What does become important as you age is having a history and social network with that person. Traditionally the family, kids and grandkids are an important part of the older couples lives.

I also think it is important to have someone that is around your age to talk to. I think the May - December romances miss this. I like to talk about things from years ago and my partner knows what I am talking about and shares that experience.

So yes, companionship is really important.


----------



## southbound (Oct 31, 2010)

I look at companionship as having someone to be with, have a good time with, share life's ups and downs, be friends with, someone to talk to, help you when you're in need, etc. In one form or another, however, I could get that from many people, even other men, but having a sexual relationship is one special thing that I only shared with my wife. That made it special and desirable. If it is absent, it just makes things seem weird.


----------



## Runs like Dog (Feb 25, 2011)

"My family says I'm in denial but they are totally full of **** on that..."


Kind of like that?


----------



## Enchantment (May 11, 2011)

Runs like Dog said:


> That would be my goal now. I have given up on love, marriage, romance or sex. I would be happy with friendship.
> _Posted via Mobile Device_


@ Runs - You know, you shouldn't sell yourself short. Not if your posts on this forum are anything to go by.


----------



## David_H (Apr 15, 2010)

I should have mentioned that I am only 42 so I'm not into my twilight years by any means!

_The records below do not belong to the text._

(** A log item, which nothing changes as long as it is in the queue. *)
Definition item p : iProp Σ :=
  ∃ lp d b s, p ↦□ OWork (mk_packed_work p lp) ∗ lp ↦□ OLog d ∗ l_exe_path d ↦□ OBuf b ∗ ⌜c_str b = Some s⌝.

(** The log item [p] was queued; the queue only grows. *)
Definition was_queued p : iProp Σ := p ↪[γ_queue γ]□ tt.
Definition queue (q : list ptr) : iProp Σ :=
  ∃ q1 : list ptr, ghost_map_auth (γ_queue γ) 1 (gset_to_gmap tt (list_to_set q1 : gset ptr)) ∗
    ([∗ list] p ∈ q1, was_queued p ∗ item p) ∗ ⌜q = tm_queue T ++ q1 ∧ NoDup q1⌝.

(** A probe is registered, and enabled if the monitor blocks all the time. *)
Definition probe_ok (pr : probe_id) (k : kretprobe) : Prop :=
  probe_set true pr k ∧ (tm_blocking T → kp_enabled k = true).

(** The variables of the module. *)
Definition globals_ok (g : globals) : iProp Σ :=
  ⌜tm_state T (rf_state (g_rf g)) ∧ ∀ pr : probe_id, probe_ok pr (g_krp g pr)⌝ ∗
  held (rf_blacklist_head (g_rf g)) (rf_blacklist_size (g_rf g)) ∗
  ((counter (rf_blacklist_size (g_rf g)) ∗ calls (g_active g)) ∗ queue (g_queue g)) ∗
  was_head (rf_blacklist_head (g_rf g)) ∗
  rf_password (g_rf g) ↦□ OBuf (hex (tm_digest T) ++ [NUL]) ∗
  g_kprobe_array g ↦□ OProbes kprobe_list ∗
  (if rf_lock (g_rf g) then True else locked)%I.

Definition world_ok (w : world) : iProp Σ :=
  ⌜wf w⌝ ∗ ghost_map_auth (γ_heap γ) 1 (mem w) ∗ globals_ok (w_glob w).

(** ** Weakest preconditions *)

(** A part leaves the lock and whether its thread holds it as they are, or takes the
    lock, or releases it. *)
Definition lock_moves (lk hl lk' hl' : bool) : Prop :=
  (lk' = lk ∧ hl' = hl) ∨ (lk = hl ∧ lk' = negb lk ∧ hl' = negb hl).

(** The thread [t], which holds the lock or not, can run its next part in any world
    that is [world_ok], and leaves such a world; or it waits for a lock that is held,
    by another thread.  It never faults. *)
Fixpoint twp {A} (hl : bool) (t : thread A) (Φ : bool → A → iProp Σ) : iProp Σ :=
  match t with
  | Done a => |==> Φ hl a
  | Atomic m k => ∀ w, world_ok w ==∗
      match m w with
      | Ret b w' => world_ok w' ∗ ∃ hl', ⌜lock_moves (rf_lock (rf w)) hl (rf_lock (rf w')) hl'⌝ ∗ twp hl' (k b) Φ
      | Crash f => ⌜f = Deadlock ∧ hl = false ∧ rf_lock (rf w) = true⌝
      end
  end.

To all intents and purposes I drifted into marriage. I met my wife through a friend of a friend, we got on well and I liked her as a friend. She invited me on to a group holiday with several of her other friends; I was at a really low point in my life at that time and wanted to get as far away as possible from everyone and everything I knew, so I thought why not. To cut a long story short we ended up sleeping together and came back from that holiday as a 'couple'. I knew it wasn't 'right' but I was flattered by her interest in me, and I was sick of being alone and sick of the depression I still suffered from the break up of my last relationship two years previously. I thought it would be OK to have a bit of companionship, some fun with someone I liked. The only problem was I didn't love her anything like the way I had loved my previous girlfriend, and although we had sex I wasn't sexually attracted to her.

I guess the even bigger problem was that she did seem to actually fall in love with me. I wasn't strong enough to end the relationship, I was always waiting for the right time to say something, but it never came. I knew it would destroy her the way I'd been destroyed by my previous girlfriend and I wouldn't wish that on anyone. So we drifted, moved in together. After a few years the topic of marriage came up and I felt the pressure as it was what she wanted, I eventually agreed as we were living together and because getting married is what people do - what they are supposed to do. Now if this sounds bad I don't mean it to be - we are best friends, we have a comfortable life, we never argue. We have a nice home, we've built careers, we have our hobbies. But I still feel as if all of this is just a false life, an act I'm putting on to conform to the happy married couple image. I don't feel the passion I once had with my ex - I don't wonder what she is doing if I'm not with her, I don't ache when we're apart, I don't melt if she smiles at me, I don't thrill to her touch. Sex is a chore, it only happens when she guilts me into it every two or three months and then I usually have to think of something else to keep me 'interested'. My libido is taken care of mainly by masturbation.

I have tried to tell myself that love is friendship and companionship, that I was lucky to have loved my ex they way I did because a lot of people don't even find that, and that I should be content with my marriage. I have tried to be sexually interested in my wife, I have tried to make myself love her, but it just doesn't work. 12 years later we are still married, and still the most I can say for my life is that I am not unhappy, but I feel there must be more to marriage, to life, than this.


----------



## lonely4comp (Dec 10, 2015)

I am searching and thriving for it in my marriage and don't get it. I feel that it's very important, yet I don't have it. I'm in a situation where I don't know what to do.


----------